**Source material**
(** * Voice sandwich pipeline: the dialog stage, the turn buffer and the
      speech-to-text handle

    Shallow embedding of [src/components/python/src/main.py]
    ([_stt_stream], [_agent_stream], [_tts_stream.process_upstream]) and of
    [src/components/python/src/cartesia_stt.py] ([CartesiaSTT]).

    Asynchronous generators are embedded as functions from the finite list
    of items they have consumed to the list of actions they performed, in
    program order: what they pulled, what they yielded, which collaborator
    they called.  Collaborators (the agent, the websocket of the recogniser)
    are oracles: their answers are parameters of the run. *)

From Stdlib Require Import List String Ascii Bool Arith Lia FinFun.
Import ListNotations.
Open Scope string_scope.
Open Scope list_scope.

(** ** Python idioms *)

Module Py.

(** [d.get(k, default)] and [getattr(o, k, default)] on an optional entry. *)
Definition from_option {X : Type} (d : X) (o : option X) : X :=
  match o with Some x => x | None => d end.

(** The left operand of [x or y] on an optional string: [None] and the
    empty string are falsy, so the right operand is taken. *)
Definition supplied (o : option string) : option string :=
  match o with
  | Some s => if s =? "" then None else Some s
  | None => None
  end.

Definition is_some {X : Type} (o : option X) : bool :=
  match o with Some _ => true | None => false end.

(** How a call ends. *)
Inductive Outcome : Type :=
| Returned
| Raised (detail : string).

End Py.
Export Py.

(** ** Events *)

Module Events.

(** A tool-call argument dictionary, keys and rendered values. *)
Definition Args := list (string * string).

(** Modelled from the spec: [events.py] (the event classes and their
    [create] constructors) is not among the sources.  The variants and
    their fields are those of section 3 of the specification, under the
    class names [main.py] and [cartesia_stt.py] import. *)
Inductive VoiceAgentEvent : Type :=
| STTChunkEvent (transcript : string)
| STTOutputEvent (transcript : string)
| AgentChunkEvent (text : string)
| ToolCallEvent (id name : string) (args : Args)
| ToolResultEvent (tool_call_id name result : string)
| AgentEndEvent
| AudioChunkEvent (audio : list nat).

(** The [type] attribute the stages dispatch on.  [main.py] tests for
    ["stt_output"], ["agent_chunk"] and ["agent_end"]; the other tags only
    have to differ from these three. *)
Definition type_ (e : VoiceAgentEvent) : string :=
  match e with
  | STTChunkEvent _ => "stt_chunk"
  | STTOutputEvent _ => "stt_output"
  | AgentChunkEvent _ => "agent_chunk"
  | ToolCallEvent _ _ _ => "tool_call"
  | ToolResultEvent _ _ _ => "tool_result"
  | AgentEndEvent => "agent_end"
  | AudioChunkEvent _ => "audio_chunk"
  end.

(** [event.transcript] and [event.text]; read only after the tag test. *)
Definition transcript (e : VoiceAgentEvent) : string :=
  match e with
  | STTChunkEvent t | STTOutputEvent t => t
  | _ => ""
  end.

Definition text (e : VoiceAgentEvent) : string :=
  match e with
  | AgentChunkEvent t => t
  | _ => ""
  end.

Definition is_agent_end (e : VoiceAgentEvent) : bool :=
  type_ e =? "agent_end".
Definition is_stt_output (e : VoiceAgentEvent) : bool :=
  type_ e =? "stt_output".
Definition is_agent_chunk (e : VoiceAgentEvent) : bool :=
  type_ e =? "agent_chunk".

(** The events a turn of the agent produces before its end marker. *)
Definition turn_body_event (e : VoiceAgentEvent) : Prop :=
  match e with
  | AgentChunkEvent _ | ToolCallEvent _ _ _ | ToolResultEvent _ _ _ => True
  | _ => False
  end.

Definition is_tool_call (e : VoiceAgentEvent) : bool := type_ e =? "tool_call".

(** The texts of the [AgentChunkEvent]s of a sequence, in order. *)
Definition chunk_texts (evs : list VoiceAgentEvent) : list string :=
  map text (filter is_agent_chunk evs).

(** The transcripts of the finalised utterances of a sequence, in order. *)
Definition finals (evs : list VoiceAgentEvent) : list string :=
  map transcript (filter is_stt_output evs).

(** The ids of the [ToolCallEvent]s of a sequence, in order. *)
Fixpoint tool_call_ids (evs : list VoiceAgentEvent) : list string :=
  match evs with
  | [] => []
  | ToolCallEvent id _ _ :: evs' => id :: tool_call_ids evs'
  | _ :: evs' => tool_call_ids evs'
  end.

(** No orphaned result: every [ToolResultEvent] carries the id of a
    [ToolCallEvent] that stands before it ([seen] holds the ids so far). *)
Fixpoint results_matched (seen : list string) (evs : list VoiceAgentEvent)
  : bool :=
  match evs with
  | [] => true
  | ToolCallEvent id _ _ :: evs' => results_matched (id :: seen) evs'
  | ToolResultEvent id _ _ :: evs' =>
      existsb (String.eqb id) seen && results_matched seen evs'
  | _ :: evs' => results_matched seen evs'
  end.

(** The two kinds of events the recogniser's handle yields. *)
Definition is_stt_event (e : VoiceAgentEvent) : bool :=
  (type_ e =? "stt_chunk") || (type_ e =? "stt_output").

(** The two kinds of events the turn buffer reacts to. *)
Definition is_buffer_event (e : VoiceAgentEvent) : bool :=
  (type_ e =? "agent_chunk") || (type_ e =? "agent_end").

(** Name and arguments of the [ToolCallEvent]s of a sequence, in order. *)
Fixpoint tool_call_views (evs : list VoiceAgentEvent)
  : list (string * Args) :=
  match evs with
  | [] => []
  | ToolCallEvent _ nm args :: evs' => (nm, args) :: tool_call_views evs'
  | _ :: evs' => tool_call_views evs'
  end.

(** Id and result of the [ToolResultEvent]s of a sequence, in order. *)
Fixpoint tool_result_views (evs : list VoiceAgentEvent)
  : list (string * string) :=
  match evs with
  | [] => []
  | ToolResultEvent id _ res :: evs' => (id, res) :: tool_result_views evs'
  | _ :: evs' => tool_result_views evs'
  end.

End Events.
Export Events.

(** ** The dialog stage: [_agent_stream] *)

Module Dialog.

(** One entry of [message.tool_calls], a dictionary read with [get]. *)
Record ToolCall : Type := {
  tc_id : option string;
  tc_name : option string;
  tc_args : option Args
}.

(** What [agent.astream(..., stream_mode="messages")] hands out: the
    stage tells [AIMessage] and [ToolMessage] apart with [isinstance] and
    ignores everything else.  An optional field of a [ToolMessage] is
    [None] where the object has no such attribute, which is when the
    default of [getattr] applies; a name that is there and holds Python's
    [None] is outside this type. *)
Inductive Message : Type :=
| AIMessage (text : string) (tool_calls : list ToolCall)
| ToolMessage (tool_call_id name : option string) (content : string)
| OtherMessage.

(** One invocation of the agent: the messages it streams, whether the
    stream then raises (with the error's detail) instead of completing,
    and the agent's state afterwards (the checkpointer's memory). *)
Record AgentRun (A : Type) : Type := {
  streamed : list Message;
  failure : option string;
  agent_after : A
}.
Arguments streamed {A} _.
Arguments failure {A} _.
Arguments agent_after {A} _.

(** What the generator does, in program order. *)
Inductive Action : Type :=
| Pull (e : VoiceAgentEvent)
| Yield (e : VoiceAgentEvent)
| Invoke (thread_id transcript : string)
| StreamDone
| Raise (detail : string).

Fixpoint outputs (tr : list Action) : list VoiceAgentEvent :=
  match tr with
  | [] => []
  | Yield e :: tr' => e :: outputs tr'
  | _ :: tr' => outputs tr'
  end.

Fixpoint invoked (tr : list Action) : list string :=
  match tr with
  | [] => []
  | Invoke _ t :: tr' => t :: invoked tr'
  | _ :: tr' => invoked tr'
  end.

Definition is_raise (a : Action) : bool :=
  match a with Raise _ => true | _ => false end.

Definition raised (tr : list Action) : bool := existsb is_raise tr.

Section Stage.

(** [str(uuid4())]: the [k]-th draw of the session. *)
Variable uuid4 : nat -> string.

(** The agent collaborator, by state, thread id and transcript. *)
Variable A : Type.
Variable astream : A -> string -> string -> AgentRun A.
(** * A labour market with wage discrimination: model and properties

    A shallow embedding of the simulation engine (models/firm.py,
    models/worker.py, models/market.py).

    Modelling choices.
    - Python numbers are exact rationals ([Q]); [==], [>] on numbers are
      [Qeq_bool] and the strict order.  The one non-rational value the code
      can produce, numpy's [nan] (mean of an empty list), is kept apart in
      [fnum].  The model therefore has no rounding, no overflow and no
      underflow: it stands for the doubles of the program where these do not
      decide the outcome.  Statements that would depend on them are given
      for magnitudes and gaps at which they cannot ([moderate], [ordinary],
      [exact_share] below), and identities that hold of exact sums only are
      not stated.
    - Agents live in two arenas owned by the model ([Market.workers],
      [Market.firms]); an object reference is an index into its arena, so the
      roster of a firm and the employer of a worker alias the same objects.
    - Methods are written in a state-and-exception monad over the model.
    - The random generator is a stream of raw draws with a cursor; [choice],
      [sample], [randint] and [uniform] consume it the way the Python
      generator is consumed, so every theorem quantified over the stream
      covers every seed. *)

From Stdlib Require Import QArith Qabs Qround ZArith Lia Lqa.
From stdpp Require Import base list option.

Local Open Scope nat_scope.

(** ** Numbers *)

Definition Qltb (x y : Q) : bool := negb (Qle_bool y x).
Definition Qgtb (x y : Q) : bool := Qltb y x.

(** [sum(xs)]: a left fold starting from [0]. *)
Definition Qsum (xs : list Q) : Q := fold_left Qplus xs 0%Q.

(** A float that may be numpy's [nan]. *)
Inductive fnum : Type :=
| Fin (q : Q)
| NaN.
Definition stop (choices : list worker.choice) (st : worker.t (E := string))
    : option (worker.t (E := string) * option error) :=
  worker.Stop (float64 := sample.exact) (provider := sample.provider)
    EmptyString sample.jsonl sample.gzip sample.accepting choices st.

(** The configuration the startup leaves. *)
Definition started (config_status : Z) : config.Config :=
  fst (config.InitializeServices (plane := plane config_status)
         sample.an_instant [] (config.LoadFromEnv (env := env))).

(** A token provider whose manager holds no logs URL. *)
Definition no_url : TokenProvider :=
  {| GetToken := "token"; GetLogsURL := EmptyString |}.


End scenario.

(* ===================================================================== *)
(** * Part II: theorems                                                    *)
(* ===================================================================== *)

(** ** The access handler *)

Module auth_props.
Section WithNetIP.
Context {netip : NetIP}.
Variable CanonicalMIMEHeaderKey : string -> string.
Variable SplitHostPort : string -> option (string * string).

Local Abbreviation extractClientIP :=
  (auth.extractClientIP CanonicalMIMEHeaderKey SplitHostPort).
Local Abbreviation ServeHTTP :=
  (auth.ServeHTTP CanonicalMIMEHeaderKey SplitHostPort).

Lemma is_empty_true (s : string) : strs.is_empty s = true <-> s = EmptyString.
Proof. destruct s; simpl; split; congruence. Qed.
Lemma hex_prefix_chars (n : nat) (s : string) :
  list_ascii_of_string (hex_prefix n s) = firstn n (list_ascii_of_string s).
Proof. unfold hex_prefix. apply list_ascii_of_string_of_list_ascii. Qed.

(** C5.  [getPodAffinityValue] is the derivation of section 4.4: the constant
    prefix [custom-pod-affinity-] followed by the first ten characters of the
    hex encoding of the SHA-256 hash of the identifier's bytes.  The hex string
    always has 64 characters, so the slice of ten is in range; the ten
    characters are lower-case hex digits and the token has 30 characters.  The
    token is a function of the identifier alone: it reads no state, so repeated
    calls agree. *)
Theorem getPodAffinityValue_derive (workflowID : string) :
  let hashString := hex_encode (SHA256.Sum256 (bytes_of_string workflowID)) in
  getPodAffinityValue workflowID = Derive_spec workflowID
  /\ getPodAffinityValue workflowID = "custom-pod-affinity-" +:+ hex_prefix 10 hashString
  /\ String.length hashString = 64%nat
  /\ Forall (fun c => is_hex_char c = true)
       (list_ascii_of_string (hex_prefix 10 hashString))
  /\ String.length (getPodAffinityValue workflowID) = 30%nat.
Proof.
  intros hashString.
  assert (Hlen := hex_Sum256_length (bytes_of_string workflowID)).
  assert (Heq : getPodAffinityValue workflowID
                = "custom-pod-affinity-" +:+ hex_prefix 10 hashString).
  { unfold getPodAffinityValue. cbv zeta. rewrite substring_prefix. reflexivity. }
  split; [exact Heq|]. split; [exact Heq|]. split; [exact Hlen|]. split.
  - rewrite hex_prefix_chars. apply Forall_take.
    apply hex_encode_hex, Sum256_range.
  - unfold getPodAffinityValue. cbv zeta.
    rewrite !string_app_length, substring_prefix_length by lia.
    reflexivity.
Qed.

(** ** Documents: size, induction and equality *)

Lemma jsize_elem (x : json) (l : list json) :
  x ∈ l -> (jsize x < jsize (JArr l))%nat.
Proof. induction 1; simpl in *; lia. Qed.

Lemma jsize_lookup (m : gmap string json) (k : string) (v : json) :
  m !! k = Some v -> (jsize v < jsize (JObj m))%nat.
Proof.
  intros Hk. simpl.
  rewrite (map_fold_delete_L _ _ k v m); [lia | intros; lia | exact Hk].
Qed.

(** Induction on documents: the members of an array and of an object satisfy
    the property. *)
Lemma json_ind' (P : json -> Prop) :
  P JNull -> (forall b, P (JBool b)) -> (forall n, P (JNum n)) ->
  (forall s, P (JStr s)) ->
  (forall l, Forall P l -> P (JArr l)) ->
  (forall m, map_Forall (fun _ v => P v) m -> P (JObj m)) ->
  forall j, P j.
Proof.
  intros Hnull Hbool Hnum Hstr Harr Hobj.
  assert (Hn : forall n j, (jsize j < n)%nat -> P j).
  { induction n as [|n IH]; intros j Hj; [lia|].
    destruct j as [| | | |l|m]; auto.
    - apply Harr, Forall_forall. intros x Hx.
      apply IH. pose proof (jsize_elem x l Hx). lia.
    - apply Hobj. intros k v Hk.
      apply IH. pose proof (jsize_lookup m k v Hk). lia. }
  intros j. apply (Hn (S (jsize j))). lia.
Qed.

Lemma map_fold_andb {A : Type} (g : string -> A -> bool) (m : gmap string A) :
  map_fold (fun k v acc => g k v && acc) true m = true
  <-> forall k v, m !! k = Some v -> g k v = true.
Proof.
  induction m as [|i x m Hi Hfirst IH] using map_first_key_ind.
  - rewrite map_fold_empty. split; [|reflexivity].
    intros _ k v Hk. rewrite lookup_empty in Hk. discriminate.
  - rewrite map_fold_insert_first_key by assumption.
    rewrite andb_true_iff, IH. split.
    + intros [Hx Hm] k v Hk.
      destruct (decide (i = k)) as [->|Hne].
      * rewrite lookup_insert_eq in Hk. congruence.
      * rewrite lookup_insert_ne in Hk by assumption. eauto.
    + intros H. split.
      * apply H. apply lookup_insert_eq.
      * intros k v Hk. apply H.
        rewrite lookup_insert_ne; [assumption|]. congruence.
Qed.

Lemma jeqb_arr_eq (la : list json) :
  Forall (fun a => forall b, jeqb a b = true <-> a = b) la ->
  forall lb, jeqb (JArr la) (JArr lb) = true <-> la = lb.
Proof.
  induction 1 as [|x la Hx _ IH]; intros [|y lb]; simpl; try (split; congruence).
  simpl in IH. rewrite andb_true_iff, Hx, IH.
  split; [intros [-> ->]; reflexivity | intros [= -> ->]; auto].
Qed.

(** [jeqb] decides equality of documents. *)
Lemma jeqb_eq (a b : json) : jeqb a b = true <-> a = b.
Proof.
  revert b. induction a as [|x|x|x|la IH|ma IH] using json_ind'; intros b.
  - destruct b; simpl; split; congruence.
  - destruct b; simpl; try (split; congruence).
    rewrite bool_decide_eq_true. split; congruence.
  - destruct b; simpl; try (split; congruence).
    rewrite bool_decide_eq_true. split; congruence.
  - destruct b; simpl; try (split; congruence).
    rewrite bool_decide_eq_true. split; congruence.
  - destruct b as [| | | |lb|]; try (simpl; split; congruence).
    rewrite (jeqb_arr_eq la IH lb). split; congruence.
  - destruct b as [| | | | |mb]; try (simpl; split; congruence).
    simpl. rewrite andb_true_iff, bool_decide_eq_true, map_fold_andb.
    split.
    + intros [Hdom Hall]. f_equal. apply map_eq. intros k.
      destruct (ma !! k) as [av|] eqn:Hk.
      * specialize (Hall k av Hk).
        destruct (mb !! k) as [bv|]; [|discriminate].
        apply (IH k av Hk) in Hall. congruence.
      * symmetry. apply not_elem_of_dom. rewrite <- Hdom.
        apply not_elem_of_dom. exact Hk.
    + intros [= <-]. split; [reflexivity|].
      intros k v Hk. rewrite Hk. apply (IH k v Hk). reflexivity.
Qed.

**To do**
With the line containing "program order: what" as the last one, please set down exactly the lines of the records above from their very first line, and nothing more.

**Problem solution**
(** * Voice sandwich pipeline: the dialog stage, the turn buffer and the
      speech-to-text handle

    Shallow embedding of [src/components/python/src/main.py]
    ([_stt_stream], [_agent_stream], [_tts_stream.process_upstream]) and of
    [src/components/python/src/cartesia_stt.py] ([CartesiaSTT]).

    Asynchronous generators are embedded as functions from the finite list
    of items they have consumed to the list of actions they performed, in
    program order: what they pulled, what they yielded, which collaborator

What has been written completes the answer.